Circa il 90% delle persone ha ricevuto un sostegno al reddito di base in età avanzata e in caso di riduzione della capacità di guadagno, in conformità al Capitolo 4 dell'SGB XII. Con un più 5,2%, l'aumento del numero di persone che hanno diritto al sostegno al reddito di base in caso di riduzione della capacità di guadagno tra dicembre 2021 e 2022 è stato superiore all'aumento del numero di persone che hanno diritto al sostegno al reddito di base in caso di vecchiaia (più 3,7%). Con il 2,5% a dicembre 2021 (ultimo dato comparativo), la percentuale di popolazione che riceve il sostegno al reddito di base è più alta a Offenbach che in Assia (1,6%).
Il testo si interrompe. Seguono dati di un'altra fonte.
(* ===== verification/AdminServer.v ===== *)
(** * The admin socket

    [cli/src/admin/dispatcher.ts], [protocol.ts] and [server.ts]: newline
    framed JSON-RPC over a local socket, authenticated by an admin token in
    the first line, dispatched to the registered actions.

    Every line is handled by its own job over the world of [Elevation], so the
    lines of one connection overlap.  [JSON.parse], the text decoder and the
    JSON of an error object are arguments. *)
From S2P Require Import Prelude JsDate Programs Text Json Errors Credentials CredentialService Contracts Elevation.

Abbreviation Spec := (ActionSpec Schema).

(** ** The dispatcher *)
Section dispatcher.
Context `{JsDate} (registry : ActionRegistry Schema).
Definition buildMethodMap : omap string Spec :=
  foldl (λ map spec, match as_cliS spec with
                     | None => map
                     | Some _ => om_set (deriveRpcMethod spec) spec map
                     end) [] (listForSurface "cli" registry).
Definition makeMeta (now : Z) (ctx : HandlerContext) (startMs : Z) : ActionResultMeta :=
  mkMeta (hx_requestId ctx) (nowISO now) (now - startMs).
Definition getSpec (method : string) : result SignetError Spec :=
  match om_get method buildMethodMap with
  | None => Err (NotFoundError_create "Method" method)
  | Some spec => Ok spec
  end.
Definition validateParams (spec : Spec) (params : json) : result SignetError json :=
  match as_handler spec params with
  | inl issues =>
      Err (ValidationError_create "params"
        (str_join "; " (map (λ i, str_join "." (zi_path i) +:+ ": " +:+ zi_message i) issues)) None)
  | inr data => Ok data
  end.
Definition dispatcher_validate (method : string) (params : json) : result SignetError json :=
  spec ← getSpec method; validateParams spec params.
Definition settle_answer (answer : HandlerAnswer) : result SignetError json :=
  match answer with
  | Returned r => r
  | Threw text => Err (InternalError_create ("Handler threw: " +:+ text) None)
  end.
Definition dispatchValidated (method : string) (params : json) (ctx : HandlerContext)
  : EProg ActionResult :=
  (sync startMs <- (λ w, (w, ew_now w)) ;;
   match getSpec method with
   | Err e => Ret (toActionResult (Err e) (makeMeta startMs ctx startMs) None)
   | Ok spec =>
       await answer <- EInvoke spec params ctx ;;
       sync now <- (λ w, (w, ew_now w)) ;;
       Ret (toActionResult (settle_answer answer) (makeMeta now ctx startMs) None)
   end)%prog.
Definition dispatch (method : string) (params : json) (ctx : HandlerContext) : EProg ActionResult :=
  (sync startMs <- (λ w, (w, ew_now w)) ;;
   match dispatcher_validate method params with
   | Err e => Ret (toActionResult (Err e) (makeMeta startMs ctx startMs) None)
   | Ok validated => dispatchValidated method validated ctx
   end)%prog.
Definition hasMethod (method : string) : bool := om_has method buildMethodMap.
End dispatcher.

(** ** The protocol *)
Definition PARSE_ERROR : Z := -32700.
Definition INVALID_REQUEST : Z := -32600.
Definition METHOD_NOT_FOUND : Z := -32601.
Definition INVALID_PARAMS : Z := -32602.
Definition INTERNAL_ERROR : Z := -32603.
Definition AUTH_FAILED : Z := -32000.
Definition PERMISSION_DENIED : Z := -32001.
Definition NOT_FOUND : Z := -32002.
Definition jsonRpcCodeForCategory (c : ErrorCategory) : Z :=
  match c with
  | validation => INVALID_PARAMS | auth => AUTH_FAILED | permission => PERMISSION_DENIED
  | not_found => NOT_FOUND | _ => INTERNAL_ERROR
  end.
(** [AdminAuthFrameSchema.safeParse]: the token. *)
Definition parseAuthFrame (v : json) : option string :=
  match v with
  | JObj _ =>
      if bool_decide (jget "type" v = JStr "admin_auth") then
        match jget "token" v with JStr token => Some token | _ => None end
      else None
  | _ => None
  end.
Record JsonRpcRequest := mkRequest { jr_id : json; jr_method : string; jr_params : json }.
Definition parseJsonRpcRequest (v : json) : option JsonRpcRequest :=
  match v with
  | JObj _ =>
      if bool_decide (jget "jsonrpc" v = JStr "2.0") then
        match jget "id" v, jget "method" v, jget "params" v with
        | (JNum _ | JStr _) as i, JStr method, JObj params => Some (mkRequest i method (JObj params))
        | (JNum _ | JStr _) as i, JStr method, JUndef => Some (mkRequest i method (JObj []))
        | _, _, _ => None
        end
      else None
  | _ => None
  end.
Definition makeJsonRpcError (id : json) (code : Z) (text : string) (data : json) : json :=
  JObj [("jsonrpc", JStr "2.0"); ("id", id);
        ("error", JObj ([("code", JNum code); ("message", JStr text)] ++
                        if bool_decide (data = JUndef) then [] else [("data", data)]))].
Definition makeJsonRpcSuccess (id result : json) : json :=
  JObj [("jsonrpc", JStr "2.0"); ("id", id); ("result", result)].
(** The flag travels beside the validated parameters. *)
Definition mergeTransportControls (rawParams validatedParams : json) : json :=
  let flag := jget "dangerouslyAllowMessageRead" rawParams in
  if negb (bool_decide (flag = JBool true)) && negb (bool_decide (flag = JStr "true"))
  then validatedParams
  else JObj (om_set "dangerouslyAllowMessageRead" flag
               (match validatedParams with JObj o => o | _ => [] end)).

(** ** The socket *)
Definition new_connection : ConnectionState := mkConn false None None "".
Definition get_conn (conn : nat) (w : EWorld) : ConnectionState :=
  default new_connection (om_get conn (ew_conns w)).
Definition set_conn (conn : nat) (cs : ConnectionState) (w : EWorld) : EWorld :=
  mkEWorld (ew_now w) (ew_cache w) (ew_timers w) (ew_store w) (om_set conn cs (ew_conns w)) (ew_written w).
Definition write (conn : nat) (line : json) (w : EWorld) : EWorld * unit :=
  (mkEWorld (ew_now w) (ew_cache w) (ew_timers w) (ew_store w) (ew_conns w)
     (ew_written w ++ [(conn, line)]), tt).

(** The [data] callback up to the handling of its lines: complete lines are
    cut off the buffer, trimmed, and dropped when empty. *)
Definition newline : ascii := ascii_of_nat 10.
Fixpoint cut_lines (fuel : nat) (buffer : string) : list string * string :=
  match fuel with
  | O => ([], buffer)
  | S fuel =>
      match str_indexOf newline buffer with
      | None => ([], buffer)
      | Some newlineIdx =>
          let line := trim (str_take newlineIdx buffer) in
          let '(lines, rest) := cut_lines fuel (str_drop (S newlineIdx) buffer) in
          (if (0 <? String.length line)%nat then line :: lines else lines, rest)
      end
  end.
Definition on_data (decode : string → string) (chunk : string) (cs : ConnectionState)
  : ConnectionState * list string :=
  let buffer := cs_buffer cs +:+ decode chunk in
  let '(lines, rest) := cut_lines (String.length buffer) buffer in
  (mkConn (cs_authenticated cs) (cs_adminFingerprint cs) (cs_adminSessionKey cs) rest, lines).

Section server.
Context `{JsDate} (deps : ElevationDeps) (registry : ActionRegistry Schema) (signetId : string)
  (JSON_parse : string → option json) (errorToJSON : SignetError → json).

Definition admin_context (requestId fingerprint : string) (elevation : option AdminReadElevation)
  : HandlerContext := mkContext signetId requestId (Some fingerprint) None None elevation.
Definition session_key (p : AdminJwtPayload) : string := jwt_iss p +:+ ":" +:+ jwt_jti p.

(** The first line of a connection. *)
Definition handleAuthLine (conn : nat) (parsed : json) : EProg unit :=
  match parseAuthFrame parsed with
  | None =>
      (sync _ <- write conn (makeJsonRpcError JNull AUTH_FAILED
         "Expected admin_auth frame as first message" JUndef) ;; Ret tt)%prog
  | Some token =>
      (await verifyResult <- EVerifyJwt token ;;
       match verifyResult with
       | Err e => sync _ <- write conn (makeJsonRpcError JNull AUTH_FAILED (message e) JUndef) ;; Ret tt
       | Ok p =>
           sync _ <- (λ w, (set_conn conn (mkConn true (Some (jwt_iss p)) (Some (session_key p))
             (cs_buffer (get_conn conn w))) w, tt)) ;;
           sync _ <- write conn (JObj [("jsonrpc", JStr "2.0");
             ("result", JObj [("authenticated", JBool true)])]) ;; Ret tt
       end)%prog
  end.
(** A later line: a JSON-RPC request.  [requestId] and [uuid] are fresh. *)
Definition handleRpcLine (conn : nat) (parsed : json) (requestId uuid : string) : EProg unit :=
  match parseJsonRpcRequest parsed with
  | None =>
      (sync _ <- write conn (makeJsonRpcError JNull INVALID_REQUEST "Invalid JSON-RPC request" JUndef) ;;
       Ret tt)%prog
  | Some rq =>
      let fail e := (sync _ <- write conn (makeJsonRpcError (jr_id rq)
        (jsonRpcCodeForCategory (category e)) (message e) (errorToJSON e)) ;; Ret tt)%prog in
      if negb (hasMethod registry (jr_method rq)) then
        (sync _ <- write conn (makeJsonRpcError (jr_id rq) METHOD_NOT_FOUND
           ("Method " +:+ q (jr_method rq) +:+ " not found") JUndef) ;; Ret tt)%prog
      else
        match dispatcher_validate registry (jr_method rq) (jr_params rq) with
        | Err e => fail e
        | Ok validated =>
            (sync cs <- (λ w, (w, get_conn conn w)) ;;
             do elevationResult <- resolveForRequest deps
               (mkInput (jr_method rq) (mergeTransportControls (jr_params rq) validated)
                  (default "" (cs_adminFingerprint cs))
                  (default (default "" (cs_adminFingerprint cs)) (cs_adminSessionKey cs))) uuid ;;
             match elevationResult with
             | None => Ret tt
             | Some (Err e) => fail e
             | Some (Ok elevation) =>
                 sync cs <- (λ w, (w, get_conn conn w)) ;;
                 do actionResult <- dispatchValidated registry (jr_method rq) validated
                   (admin_context requestId (default "" (cs_adminFingerprint cs)) elevation) ;;
                 match actionResult with
                 | ar_ok _ _ _ =>
                     sync _ <- write conn (makeJsonRpcSuccess (jr_id rq) (ActionResult_json actionResult)) ;;
                     Ret tt
                 | ar_err e _ =>
                     sync _ <- write conn (makeJsonRpcError (jr_id rq)
                       (jsonRpcCodeForCategory (category e)) (message e) (error_json e)) ;; Ret tt
                 end
             end)%prog
        end
  end.
Definition handleLine (conn : nat) (line requestId uuid : string) : EProg unit :=
  match JSON_parse line with
  | None =>
      (sync _ <- write conn (makeJsonRpcError JNull PARSE_ERROR "Parse error" JUndef) ;; Ret tt)%prog
  | Some parsed =>
      (sync cs <- (λ w, (w, get_conn conn w)) ;;
       if negb (cs_authenticated cs) then handleAuthLine conn parsed
       else handleRpcLine conn parsed requestId uuid)%prog
  end.
End server.

(** ** Start and stop; [throws] is the text of an exception of the socket API *)
Inductive AdminServerState := ad_idle | ad_listening | ad_stopped.
#[export] Instance AdminServerState_eq_dec : EqDecision AdminServerState.
Proof. solve_decision. Defined.
Definition admin_state_name (s : AdminServerState) : string :=
  match s with ad_idle => "idle" | ad_listening => "listening" | ad_stopped => "stopped" end.
Definition admin_start (throws : option string) (s : AdminServerState)
  : AdminServerState * result SignetError unit :=
  if negb (bool_decide (s = ad_idle)) then
    (s, Err (InternalError_create ("Cannot start server in state " +:+ q (admin_state_name s)) None))
  else match throws with
       | None => (ad_listening, Ok tt)
       | Some cause => (ad_idle, Err (InternalError_create "Failed to start admin server"
                                        (Some [("cause", JStr cause)])))
       end.
Definition admin_stop (throws : option string) (s : AdminServerState)
  : AdminServerState * result SignetError unit :=
  if negb (bool_decide (s = ad_listening)) then
    (s, Err (InternalError_create ("Cannot stop server in state " +:+ q (admin_state_name s)) None))
  else match throws with
       | None => (ad_stopped, Ok tt)
       | Some cause => (s, Err (InternalError_create "Failed to stop admin server"
                                  (Some [("cause", JStr cause)])))
       end.
(** ** Close codes *)
Inductive WsCloseCode :=
  | NORMAL | GOING_AWAY | AUTH_FAILED | AUTH_TIMEOUT | CREDENTIAL_EXPIRED | CREDENTIAL_REVOKED
  | POLICY_CHANGE | BACKPRESSURE | DEAD_CONNECTION | RATE_LIMITED | PROTOCOL_ERROR.
#[export] Instance WsCloseCode_eq_dec : EqDecision WsCloseCode.
Proof. solve_decision. Defined.
Definition WS_CLOSE_CODES (c : WsCloseCode) : Z :=
  match c with
  | NORMAL => 1000 | GOING_AWAY => 1001 | AUTH_FAILED => 4001 | AUTH_TIMEOUT => 4002
  | CREDENTIAL_EXPIRED => 4003 | CREDENTIAL_REVOKED => 4004 | POLICY_CHANGE => 4005
  | BACKPRESSURE => 4008 | DEAD_CONNECTION => 4010 | RATE_LIMITED => 1008 | PROTOCOL_ERROR => 4009
  end%Z.
(** The code a connection is closed with when its credential is not active. *)
Definition inactive_close_code (s : CredentialStatus) : WsCloseCode :=
  match s with
  | st_revoked => CREDENTIAL_REVOKED
  | st_expired => CREDENTIAL_EXPIRED
  | _ => POLICY_CHANGE
  end.

(** ** [handleAuth] and [routeRequest] *)
Definition handleAuth (lookup : result SignetError CredentialRecord)
  : result SignetError CredentialRecord :=
  match lookup with
  | Err e => Err e
  | Ok credential =>
      if negb (bool_decide (sc_status (cr_base credential) = st_active)) then
        Err (AuthError_create ("Credential " +:+ cr_credentialId credential +:+ " is not active")
          (Some [("credentialId", JStr (cr_credentialId credential));
                 ("status", JStr (status_name (sc_status (cr_base credential))))]))
      else Ok credential
  end.
Inductive RequestResponse (A : Type) :=
  | RrOk (requestId : string) (data : A)
  | RrError (requestId : string) (rr_code : Z) (rr_category : ErrorCategory) (rr_message : string)
            (rr_context : option context).
Definition routeRequest {A} (requestId : string) (r : result SignetError A) : RequestResponse A :=
  match r with
  | Ok data => RrOk _ requestId data
  | Err e => RrError _ requestId (code e) (category e) (message e) (err_context e)
  end.

Lemma resume_exact_witness :
  resume (sequenced 2 ["a"; "b"; "c"]) (Some 1) = (false, [Frame 2 "b"; Frame 3 "c"], Some 1) ∧
  (resume (sequenced 2 ["a"; "b"; "c"]) (Some 0)).1.1 = true.
Proof.
  split; [vm_compute; reflexivity|].
  destruct (resume_exact 2 ["a"; "b"; "c"] 0 ltac:(lia)) as (_ & _ & _ & _ & Hn & _).
  exact (proj2 Hn ltac:(cbn; lia)).
Defined.
(** ** State *)
Inductive WsServerState := ws_idle | ws_listening | ws_draining | ws_stopped.
Record ConnectionData := mkConn {
  phase : ConnectionPhase; credentialRecord : option CredentialRecord;
  c_credentialId : option string; c_operatorId : option string;
  (** the key of the shared replay state attached to the connection *)
  credentialReplayState : option string;
  backpressure : BackpressureTracker; authTimer : bool; heartbeatTimer : bool;
  inFlightRequests : list string; lastClientActivity : Z; messageCount : Z; messageWindowStart : Z
}.
Inductive Outbound :=
  | OAuthError (o_code : WsCloseCode) (o_message : string)
  | OAuthenticated (connectionId credentialId : string) (effective : ScopeSetType)
                   (resumedFromSeq : option nat)
  | OSequenced (frame : SequencedFrame SignetEvent)
  | OBackpressure (buffered limit : nat)
  | OResponse (r : RequestResponse json).
Inductive Output :=
  | Sent (conn : string) (frame : Outbound)
  | CloseRequested (conn : string) (o_code : WsCloseCode).
Record PendingInvalidation := { refcount : nat; generation : nat; pi_events : list SignetEvent }.
Record Server := mkServer {
  sv_state : WsServerState;
  sv_conns : omap string ConnectionData;      (** every socket *)
  sv_registry : list string;                  (** [ConnectionRegistry], by connection id *)
  sv_replay : omap string (CredentialReplayState SignetEvent);
  sv_pending : omap string PendingInvalidation;
  sv_gen : nat;
  sv_out : list Output;
  sv_sends : list bool
}.
Definition set_state (s : Server) (x : WsServerState) : Server :=
  mkServer x (sv_conns s) (sv_registry s) (sv_replay s) (sv_pending s) (sv_gen s) (sv_out s) (sv_sends s).
Definition set_registry (s : Server) (r : list string) : Server :=
  mkServer (sv_state s) (sv_conns s) r (sv_replay s) (sv_pending s) (sv_gen s) (sv_out s) (sv_sends s).
Definition set_replay (s : Server) (r : omap string (CredentialReplayState SignetEvent)) : Server :=
  mkServer (sv_state s) (sv_conns s) (sv_registry s) r (sv_pending s) (sv_gen s) (sv_out s) (sv_sends s).
Definition set_pendings (s : Server) (p : omap string PendingInvalidation) : Server :=
  mkServer (sv_state s) (sv_conns s) (sv_registry s) (sv_replay s) p (sv_gen s) (sv_out s) (sv_sends s).
Definition emit (s : Server) (o : Output) : Server :=
  mkServer (sv_state s) (sv_conns s) (sv_registry s) (sv_replay s) (sv_pending s) (sv_gen s)
    (sv_out s ++ [o]) (sv_sends s).
Definition set_conn (s : Server) (id : string) (f : ConnectionData → ConnectionData) : Server :=
  match om_get id (sv_conns s) with
  | Some c => mkServer (sv_state s) (om_set id (f c) (sv_conns s)) (sv_registry s) (sv_replay s)
                (sv_pending s) (sv_gen s) (sv_out s) (sv_sends s)
  | None => s
  end.
Definition with_phase (p : ConnectionPhase) (c : ConnectionData) : ConnectionData :=
  mkConn p (credentialRecord c) (c_credentialId c) (c_operatorId c) (credentialReplayState c)
    (backpressure c) (authTimer c) (heartbeatTimer c) (inFlightRequests c) (lastClientActivity c)
    (messageCount c) (messageWindowStart c).
Definition with_record (r : CredentialRecord) (c : ConnectionData) : ConnectionData :=
  mkConn (phase c) (Some r) (c_credentialId c) (c_operatorId c) (credentialReplayState c)
    (backpressure c) (authTimer c) (heartbeatTimer c) (inFlightRequests c) (lastClientActivity c)
    (messageCount c) (messageWindowStart c).
Definition with_bp (f : BackpressureTracker → BackpressureTracker) (c : ConnectionData) : ConnectionData :=
  mkConn (phase c) (credentialRecord c) (c_credentialId c) (c_operatorId c) (credentialReplayState c)
    (f (backpressure c)) (authTimer c) (heartbeatTimer c) (inFlightRequests c) (lastClientActivity c)
    (messageCount c) (messageWindowStart c).
Definition with_timers (auth heartbeat : bool) (c : ConnectionData) : ConnectionData :=
  mkConn (phase c) (credentialRecord c) (c_credentialId c) (c_operatorId c) (credentialReplayState c)
    (backpressure c) auth heartbeat (inFlightRequests c) (lastClientActivity c)
    (messageCount c) (messageWindowStart c).
Definition with_inflight (l : list string) (c : ConnectionData) : ConnectionData :=
  mkConn (phase c) (credentialRecord c) (c_credentialId c) (c_operatorId c) (credentialReplayState c)
    (backpressure c) (authTimer c) (heartbeatTimer c) l (lastClientActivity c)
    (messageCount c) (messageWindowStart c).
Definition with_rate (now count start : Z) (c : ConnectionData) : ConnectionData :=
  mkConn (phase c) (credentialRecord c) (c_credentialId c) (c_operatorId c) (credentialReplayState c)
    (backpressure c) (authTimer c) (heartbeatTimer c) (inFlightRequests c) now count start.
(** [createConnectionState]. *)
Definition createConnectionState (config : WsServerConfig) (now : Z) : ConnectionData :=
  mkConn ph_authenticating None None None None
    (mkBp 0 false (sendBufferSoftLimit config) (sendBufferHardLimit config)) false false [] now 0 now.
(** [transition], which refuses an invalid move. *)
Definition transition (to : ConnectionPhase) (c : ConnectionData) : ConnectionData :=
  if canTransition (phase c) to then with_phase to c else c.

(** ** [ConnectionRegistry] *)
Definition registered (s : Server) : list (string * ConnectionData) :=
  flat_map (λ id, match om_get id (sv_conns s) with Some c => [(id, c)] | None => [] end) (sv_registry s).
Definition getByCredentialId (s : Server) (cid : string) : list string :=
  map fst (filter (λ ic, c_credentialId ic.2 = Some cid) (registered s)).
Definition getByOperatorId (s : Server) (op : string) : list string :=
  map fst (filter (λ ic, c_operatorId ic.2 = Some op) (registered s)).
Definition registry_remove (s : Server) (id : string) : Server :=
  set_registry s (filter (λ x, x ≠ id) (sv_registry s)).

Section server.
Context (config : WsServerConfig)
        (projectEvent : option (SignetEvent → CredentialRecord → option SignetEvent)).

Definition sendJson (s : Server) (id : string) (frame : Outbound) : Server :=
  let blocked := default false (list.head (sv_sends s)) in
  let s := mkServer (sv_state s) (sv_conns s) (sv_registry s) (sv_replay s) (sv_pending s) (sv_gen s)
             (sv_out s ++ [Sent id frame]) (tail (sv_sends s)) in
  if blocked then set_conn s id (with_bp bp_increment) else s.
Definition close (s : Server) (id : string) (c : WsCloseCode) : Server := emit s (CloseRequested id c).
Definition getOrCreateCredentialState (s : Server) (cid : string) : Server :=
  match om_get cid (sv_replay s) with
  | Some _ => s
  | None => set_replay s (om_set cid (newReplayState (replayBufferSize config)) (sv_replay s))
  end.
Definition bp_of (s : Server) (id : string) : BackpressureState :=
  match om_get id (sv_conns s) with Some c => bp_state (backpressure c) | None => bp_ok end.

Definition sendSequenced (s : Server) (id : string) (event : SignetEvent) : Server :=
  match om_get id (sv_conns s) ≫= credentialReplayState with
  | None => s
  | Some key =>
      match om_get key (sv_replay s) with
      | None => s
      | Some rs =>
          let '(rs, frame) := sequenceEvent rs event in
          let s := sendJson (set_replay s (om_set key rs (sv_replay s))) id (OSequenced frame) in
          match bp_of s id with
          | bp_exceeded => close s id BACKPRESSURE
          | bp_warning =>
              match om_get id (sv_conns s) with
              | Some c =>
                  if notified (backpressure c) then s
                  else
                    let s := set_conn s id (with_bp bp_markNotified) in
                    let s := sendJson s id (OBackpressure (depth (backpressure c))
                                              (sendBufferHardLimit config)) in
                    match bp_of s id with bp_exceeded => close s id BACKPRESSURE | _ => s end
              | None => s
              end
          | bp_ok => s
          end
      end
  end.

(** [broadcastToCredential] *)
Definition deliver (event : SignetEvent) (s : Server) (id : string) : Server :=
  match om_get id (sv_conns s) with
  | None => s
  | Some c =>
      if negb (bool_decide (phase c = ph_active)) then s
      else
        match credentialRecord c with
        | None => s
        | Some credential =>
            if negb (bool_decide (sc_status (cr_base credential) = st_active)) then s
            else
              match projectEvent with
              | Some project =>
                  match project event credential with
                  | None => s
                  | Some projected => sendSequenced s id projected
                  end
              | None => sendSequenced s id event
              end
        end
  end.
Definition broadcast (cid : string) (s : Server) (event : SignetEvent) : Server :=
  match om_get cid (sv_pending s) with
  | Some p =>
      set_pendings s (om_set cid {| refcount := refcount p; generation := generation p;
                                    pi_events := pi_events p ++ [event] |} (sv_pending s))
  | None => foldl (deliver event) s (getByCredentialId s cid)
  end.

(** [invalidateCredential], before and after its lookup. *)
Definition invalidate_begin (s : Server) (cid : string) : Server * nat :=
  let myGen := (sv_gen s + 1)%nat in
  let entry := match om_get cid (sv_pending s) with
               | Some p => {| refcount := (refcount p + 1)%nat; generation := myGen; pi_events := pi_events p |}
               | None => {| refcount := 1; generation := myGen; pi_events := [] |}
               end in
  (mkServer (sv_state s) (sv_conns s) (sv_registry s) (sv_replay s)
     (om_set cid entry (sv_pending s)) myGen (sv_out s) (sv_sends s), myGen).
Definition stopHeartbeat (s : Server) (id : string) : Server :=
  set_conn s id (λ c, with_timers (authTimer c) false c).
(** Give one connection the looked-up record, or close it. *)
Definition refresh_conn (lookup : result SignetError CredentialRecord) (s : Server) (id : string)
  : Server :=
  match om_get id (sv_conns s) with
  | None => s
  | Some c =>
      if negb (bool_decide (phase c = ph_active)) then s
      else
        match lookup with
        | Err _ => stopHeartbeat (close s id CREDENTIAL_REVOKED) id
        | Ok fresh =>
            let s := set_conn s id (with_record fresh) in
            if negb (bool_decide (sc_status (cr_base fresh) = st_active)) then
              stopHeartbeat (close s id (inactive_close_code (sc_status (cr_base fresh)))) id
            else s
        end
  end.
Definition invalidate_apply (s : Server) (cid : string) (myGen : nat)
  (lookup : result SignetError CredentialRecord) : Server :=
  match om_get cid (sv_pending s) with
  | Some p =>
      if bool_decide (generation p = myGen)
      then foldl (refresh_conn lookup) s (getByCredentialId s cid)
      else s
  | None => s
  end.
Definition invalidate_finally (s : Server) (cid : string) : Server :=
  match om_get cid (sv_pending s) with
  | Some p =>
      if (refcount p <=? 1)%nat then
        foldl (broadcast cid) (set_pendings s (om_delete cid (sv_pending s))) (pi_events p)
      else set_pendings s (om_set cid {| refcount := (refcount p - 1)%nat; generation := generation p;
                                         pi_events := pi_events p |} (sv_pending s))
  | None => s
  end.
Definition invalidate_end (s : Server) (cid : string) (myGen : nat)
  (lookup : result SignetError CredentialRecord) : Server :=
  invalidate_finally (invalidate_apply s cid myGen lookup) cid.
L'utilizzo dei sussidi per l'istruzione e la partecipazione ha continuato a diminuire nel 2021 rispetto agli anni precedenti. Ciò è dovuto in particolare alla diminuzione del numero di beneficiari e alle conseguenze della pandemia, che ha portato a una quasi totale sospensione della partecipazione e degli incontri. Nell'area delle prestazioni del SGB II, circa 7.600 persone (compresi i conteggi multipli) hanno richiesto una o più prestazioni nel 2022.

Per quanto riguarda gli alloggi e i senzatetto, le cifre relative alla maggior parte dei tipi di alloggio qui presentati sono diminuite complessivamente nel 2022 rispetto ai due anni precedenti. Il numero di pernottamenti organizzati dal Servizio centrale di alloggio, che organizza la maggior parte dei pernottamenti d'emergenza, è diminuito del 5,9% rispetto al 2020, passando a 181.408. In media, ogni giorno ci sono stati 469 beneficiari provenienti dalle aree di SGB II, SGB XII e AsylbLG. A causa della pandemia, negli anni dal 2020 al 2022 si sono verificate restrizioni significative in alcune opzioni di alloggio. Il numero di pernottamenti presso il rifugio femminile nel 2022 è stato lo stesso di prima della pandemia nel 2019.